*** Block opens ***

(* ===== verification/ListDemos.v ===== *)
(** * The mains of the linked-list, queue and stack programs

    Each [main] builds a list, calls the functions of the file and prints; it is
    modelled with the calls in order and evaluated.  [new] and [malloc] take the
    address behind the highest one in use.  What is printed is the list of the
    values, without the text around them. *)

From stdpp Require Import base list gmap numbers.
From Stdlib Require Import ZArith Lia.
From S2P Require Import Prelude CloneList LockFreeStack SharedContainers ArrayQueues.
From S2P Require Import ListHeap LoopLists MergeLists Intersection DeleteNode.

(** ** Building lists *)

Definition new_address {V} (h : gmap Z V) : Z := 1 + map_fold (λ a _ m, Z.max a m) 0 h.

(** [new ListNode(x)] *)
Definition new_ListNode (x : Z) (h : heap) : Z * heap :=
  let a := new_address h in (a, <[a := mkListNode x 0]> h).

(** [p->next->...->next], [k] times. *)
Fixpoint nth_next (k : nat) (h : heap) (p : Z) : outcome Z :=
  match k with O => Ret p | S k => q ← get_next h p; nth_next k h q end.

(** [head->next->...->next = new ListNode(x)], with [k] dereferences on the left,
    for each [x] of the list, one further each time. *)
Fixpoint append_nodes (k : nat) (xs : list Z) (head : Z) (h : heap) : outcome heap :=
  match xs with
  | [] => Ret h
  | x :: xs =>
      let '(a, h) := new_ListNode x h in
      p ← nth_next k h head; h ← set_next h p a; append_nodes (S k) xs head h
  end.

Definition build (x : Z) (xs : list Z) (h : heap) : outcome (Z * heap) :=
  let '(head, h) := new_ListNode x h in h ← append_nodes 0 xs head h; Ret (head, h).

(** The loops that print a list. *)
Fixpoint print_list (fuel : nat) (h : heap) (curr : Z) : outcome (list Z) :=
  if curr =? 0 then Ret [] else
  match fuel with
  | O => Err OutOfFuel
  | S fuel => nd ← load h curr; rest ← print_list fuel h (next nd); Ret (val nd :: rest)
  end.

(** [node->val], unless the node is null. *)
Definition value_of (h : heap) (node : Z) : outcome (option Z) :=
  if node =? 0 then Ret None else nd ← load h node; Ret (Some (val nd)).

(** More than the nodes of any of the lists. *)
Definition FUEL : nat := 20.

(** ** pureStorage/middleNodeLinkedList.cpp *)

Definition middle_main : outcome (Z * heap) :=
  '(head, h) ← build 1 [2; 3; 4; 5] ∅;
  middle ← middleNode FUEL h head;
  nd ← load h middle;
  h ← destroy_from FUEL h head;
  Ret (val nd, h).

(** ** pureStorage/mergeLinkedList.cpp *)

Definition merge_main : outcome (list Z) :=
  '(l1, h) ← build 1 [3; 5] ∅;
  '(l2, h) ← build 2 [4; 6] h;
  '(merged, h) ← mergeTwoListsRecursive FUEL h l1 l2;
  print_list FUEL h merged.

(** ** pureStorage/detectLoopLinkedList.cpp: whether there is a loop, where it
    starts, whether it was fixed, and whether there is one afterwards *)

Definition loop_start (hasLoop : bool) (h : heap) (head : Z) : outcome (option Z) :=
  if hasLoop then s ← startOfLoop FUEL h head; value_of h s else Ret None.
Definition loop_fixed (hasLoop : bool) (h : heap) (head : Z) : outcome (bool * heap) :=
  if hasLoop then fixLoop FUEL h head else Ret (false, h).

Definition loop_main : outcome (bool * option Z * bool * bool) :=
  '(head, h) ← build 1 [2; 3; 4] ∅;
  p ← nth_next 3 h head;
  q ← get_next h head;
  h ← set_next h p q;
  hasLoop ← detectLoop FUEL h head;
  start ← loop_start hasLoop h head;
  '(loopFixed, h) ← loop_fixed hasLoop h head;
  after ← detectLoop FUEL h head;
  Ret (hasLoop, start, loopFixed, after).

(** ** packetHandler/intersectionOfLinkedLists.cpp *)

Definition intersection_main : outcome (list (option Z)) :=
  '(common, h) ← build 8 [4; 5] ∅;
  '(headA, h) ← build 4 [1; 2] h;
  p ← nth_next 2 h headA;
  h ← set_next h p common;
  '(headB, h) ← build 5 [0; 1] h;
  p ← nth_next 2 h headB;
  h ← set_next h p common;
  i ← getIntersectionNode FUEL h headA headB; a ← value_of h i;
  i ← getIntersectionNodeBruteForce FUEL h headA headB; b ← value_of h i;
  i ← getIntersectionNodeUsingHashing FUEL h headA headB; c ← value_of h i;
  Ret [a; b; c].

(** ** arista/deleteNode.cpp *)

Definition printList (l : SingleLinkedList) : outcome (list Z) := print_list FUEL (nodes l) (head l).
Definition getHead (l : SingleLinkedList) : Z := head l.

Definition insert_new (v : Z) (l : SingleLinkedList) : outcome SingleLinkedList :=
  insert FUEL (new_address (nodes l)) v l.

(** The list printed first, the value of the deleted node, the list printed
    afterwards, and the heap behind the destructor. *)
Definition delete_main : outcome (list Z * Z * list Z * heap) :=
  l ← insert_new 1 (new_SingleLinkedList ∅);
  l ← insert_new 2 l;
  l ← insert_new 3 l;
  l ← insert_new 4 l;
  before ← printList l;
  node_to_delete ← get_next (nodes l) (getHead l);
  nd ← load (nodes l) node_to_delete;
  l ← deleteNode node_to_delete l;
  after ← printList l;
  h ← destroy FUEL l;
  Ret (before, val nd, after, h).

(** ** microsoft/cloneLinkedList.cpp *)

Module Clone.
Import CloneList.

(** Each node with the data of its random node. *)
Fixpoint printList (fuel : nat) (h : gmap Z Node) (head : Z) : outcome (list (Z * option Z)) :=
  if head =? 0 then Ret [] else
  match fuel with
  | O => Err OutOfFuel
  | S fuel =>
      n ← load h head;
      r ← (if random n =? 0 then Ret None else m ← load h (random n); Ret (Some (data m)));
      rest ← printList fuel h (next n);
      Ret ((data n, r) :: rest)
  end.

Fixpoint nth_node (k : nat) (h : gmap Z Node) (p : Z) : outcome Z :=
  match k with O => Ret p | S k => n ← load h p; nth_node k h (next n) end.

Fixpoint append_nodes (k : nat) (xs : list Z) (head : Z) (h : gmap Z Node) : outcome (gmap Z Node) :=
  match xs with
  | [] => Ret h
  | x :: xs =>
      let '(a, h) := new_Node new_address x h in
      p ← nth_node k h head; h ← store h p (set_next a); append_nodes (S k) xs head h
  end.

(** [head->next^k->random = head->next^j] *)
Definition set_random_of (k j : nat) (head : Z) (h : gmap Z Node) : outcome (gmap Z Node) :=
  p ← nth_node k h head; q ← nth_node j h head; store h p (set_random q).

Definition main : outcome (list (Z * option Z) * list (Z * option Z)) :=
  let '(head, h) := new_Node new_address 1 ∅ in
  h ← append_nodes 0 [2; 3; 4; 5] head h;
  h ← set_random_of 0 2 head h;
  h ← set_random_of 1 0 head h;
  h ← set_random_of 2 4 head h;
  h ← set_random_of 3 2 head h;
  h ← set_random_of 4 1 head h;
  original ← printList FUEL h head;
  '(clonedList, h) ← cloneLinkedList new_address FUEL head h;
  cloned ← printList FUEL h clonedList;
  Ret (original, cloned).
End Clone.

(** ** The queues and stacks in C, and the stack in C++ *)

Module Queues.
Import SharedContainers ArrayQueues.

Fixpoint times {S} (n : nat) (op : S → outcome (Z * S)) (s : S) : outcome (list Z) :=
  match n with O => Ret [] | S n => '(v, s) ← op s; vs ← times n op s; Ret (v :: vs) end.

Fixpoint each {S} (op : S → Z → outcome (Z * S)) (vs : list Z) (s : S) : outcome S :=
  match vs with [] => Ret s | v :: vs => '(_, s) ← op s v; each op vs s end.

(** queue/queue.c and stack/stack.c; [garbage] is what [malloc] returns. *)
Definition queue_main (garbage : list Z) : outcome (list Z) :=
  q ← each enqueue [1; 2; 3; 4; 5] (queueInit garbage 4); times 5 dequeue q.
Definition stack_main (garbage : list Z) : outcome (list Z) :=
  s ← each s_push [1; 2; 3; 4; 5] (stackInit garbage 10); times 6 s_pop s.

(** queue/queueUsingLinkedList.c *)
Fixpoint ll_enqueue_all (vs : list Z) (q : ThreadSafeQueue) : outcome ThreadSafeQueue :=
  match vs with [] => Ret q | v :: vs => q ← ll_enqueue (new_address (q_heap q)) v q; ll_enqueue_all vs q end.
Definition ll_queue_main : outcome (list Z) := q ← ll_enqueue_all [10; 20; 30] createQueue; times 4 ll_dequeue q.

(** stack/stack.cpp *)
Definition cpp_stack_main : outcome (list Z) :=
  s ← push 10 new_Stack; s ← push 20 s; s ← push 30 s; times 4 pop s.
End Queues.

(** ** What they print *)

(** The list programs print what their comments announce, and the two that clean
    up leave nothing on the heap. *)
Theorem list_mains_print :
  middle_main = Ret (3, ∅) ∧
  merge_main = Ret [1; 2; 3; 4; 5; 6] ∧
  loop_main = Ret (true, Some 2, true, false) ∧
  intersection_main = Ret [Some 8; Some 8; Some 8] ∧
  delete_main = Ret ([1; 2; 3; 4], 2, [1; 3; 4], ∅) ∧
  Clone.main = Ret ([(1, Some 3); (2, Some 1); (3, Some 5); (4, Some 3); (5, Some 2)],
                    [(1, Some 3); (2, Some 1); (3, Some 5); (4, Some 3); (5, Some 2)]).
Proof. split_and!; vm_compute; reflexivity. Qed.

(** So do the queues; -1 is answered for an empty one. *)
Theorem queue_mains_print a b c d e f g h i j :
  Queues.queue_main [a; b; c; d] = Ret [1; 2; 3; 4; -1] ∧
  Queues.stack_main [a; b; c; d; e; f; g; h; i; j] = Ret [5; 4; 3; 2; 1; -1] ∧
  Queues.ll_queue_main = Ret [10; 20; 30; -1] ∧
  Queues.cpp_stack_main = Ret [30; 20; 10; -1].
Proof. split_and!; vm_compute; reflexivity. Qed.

*** Block closes ***
*** Block opens ***

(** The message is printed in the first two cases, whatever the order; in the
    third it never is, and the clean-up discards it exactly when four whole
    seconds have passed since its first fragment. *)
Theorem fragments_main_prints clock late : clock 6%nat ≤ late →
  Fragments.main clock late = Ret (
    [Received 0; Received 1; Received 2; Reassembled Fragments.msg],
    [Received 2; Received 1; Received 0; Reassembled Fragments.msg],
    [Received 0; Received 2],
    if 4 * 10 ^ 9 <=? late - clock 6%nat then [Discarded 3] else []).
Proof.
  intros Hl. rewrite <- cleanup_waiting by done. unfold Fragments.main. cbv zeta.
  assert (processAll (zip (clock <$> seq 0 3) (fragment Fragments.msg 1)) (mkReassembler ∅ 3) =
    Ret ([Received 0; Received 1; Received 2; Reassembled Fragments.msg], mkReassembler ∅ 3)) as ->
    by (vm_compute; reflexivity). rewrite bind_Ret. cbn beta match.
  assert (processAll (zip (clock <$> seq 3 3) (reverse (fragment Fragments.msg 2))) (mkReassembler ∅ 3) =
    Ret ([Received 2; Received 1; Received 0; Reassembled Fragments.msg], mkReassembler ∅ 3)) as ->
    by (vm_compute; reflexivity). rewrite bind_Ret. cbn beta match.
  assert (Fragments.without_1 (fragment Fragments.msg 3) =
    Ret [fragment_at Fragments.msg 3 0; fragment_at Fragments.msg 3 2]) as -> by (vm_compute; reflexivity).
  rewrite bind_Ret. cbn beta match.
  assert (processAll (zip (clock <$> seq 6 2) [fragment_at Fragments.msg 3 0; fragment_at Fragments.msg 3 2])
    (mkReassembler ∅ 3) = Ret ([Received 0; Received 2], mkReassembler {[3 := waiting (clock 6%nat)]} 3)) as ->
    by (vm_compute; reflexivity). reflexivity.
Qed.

*** Block closes ***
*** Block opens ***

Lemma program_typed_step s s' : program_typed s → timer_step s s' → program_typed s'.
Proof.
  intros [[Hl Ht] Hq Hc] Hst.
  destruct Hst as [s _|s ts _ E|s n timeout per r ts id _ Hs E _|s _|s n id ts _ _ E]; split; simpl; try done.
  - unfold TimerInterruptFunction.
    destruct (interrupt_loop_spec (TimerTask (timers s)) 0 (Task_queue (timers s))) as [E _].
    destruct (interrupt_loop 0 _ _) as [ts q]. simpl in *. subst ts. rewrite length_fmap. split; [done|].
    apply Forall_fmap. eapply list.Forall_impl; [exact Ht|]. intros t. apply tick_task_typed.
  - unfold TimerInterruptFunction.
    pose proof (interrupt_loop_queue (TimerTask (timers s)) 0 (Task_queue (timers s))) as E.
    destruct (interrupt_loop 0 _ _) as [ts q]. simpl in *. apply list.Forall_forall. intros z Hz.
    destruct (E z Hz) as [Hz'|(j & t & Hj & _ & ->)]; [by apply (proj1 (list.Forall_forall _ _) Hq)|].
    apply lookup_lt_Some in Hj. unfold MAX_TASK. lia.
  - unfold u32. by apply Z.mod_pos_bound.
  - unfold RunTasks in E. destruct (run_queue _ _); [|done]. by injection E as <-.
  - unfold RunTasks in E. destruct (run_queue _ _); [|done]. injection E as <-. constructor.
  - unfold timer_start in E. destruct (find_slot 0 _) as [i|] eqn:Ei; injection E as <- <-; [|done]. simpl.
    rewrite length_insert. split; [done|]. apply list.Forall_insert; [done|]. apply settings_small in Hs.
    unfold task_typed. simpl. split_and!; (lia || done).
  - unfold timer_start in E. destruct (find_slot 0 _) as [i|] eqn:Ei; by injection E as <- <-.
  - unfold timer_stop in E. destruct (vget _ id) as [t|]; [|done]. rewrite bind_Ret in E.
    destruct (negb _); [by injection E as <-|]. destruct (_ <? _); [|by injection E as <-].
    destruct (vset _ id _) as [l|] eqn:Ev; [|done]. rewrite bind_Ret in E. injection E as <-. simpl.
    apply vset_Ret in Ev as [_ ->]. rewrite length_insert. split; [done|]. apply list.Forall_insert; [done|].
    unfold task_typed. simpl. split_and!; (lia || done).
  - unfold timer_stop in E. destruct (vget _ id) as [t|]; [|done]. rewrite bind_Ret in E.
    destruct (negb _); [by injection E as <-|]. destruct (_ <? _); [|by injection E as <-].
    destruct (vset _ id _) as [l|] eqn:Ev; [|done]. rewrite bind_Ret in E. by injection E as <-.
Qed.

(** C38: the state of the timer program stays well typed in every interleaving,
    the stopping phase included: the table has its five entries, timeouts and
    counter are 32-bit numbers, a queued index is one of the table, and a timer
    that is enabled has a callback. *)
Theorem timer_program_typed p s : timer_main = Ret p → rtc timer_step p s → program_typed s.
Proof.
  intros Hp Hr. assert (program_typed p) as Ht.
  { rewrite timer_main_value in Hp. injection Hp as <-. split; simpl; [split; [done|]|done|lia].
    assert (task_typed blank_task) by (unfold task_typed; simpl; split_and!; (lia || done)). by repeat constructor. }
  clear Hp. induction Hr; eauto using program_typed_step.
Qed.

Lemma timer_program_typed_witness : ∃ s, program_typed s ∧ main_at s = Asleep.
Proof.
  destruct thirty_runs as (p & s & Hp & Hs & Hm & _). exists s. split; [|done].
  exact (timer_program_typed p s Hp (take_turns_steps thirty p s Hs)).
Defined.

*** Block closes ***

- _Exercise requirements_: Scan the entries above for the word "original". Report the lines that hold it.

- _Task answer_:
  original ← printList FUEL h head;
  Ret (original, cloned).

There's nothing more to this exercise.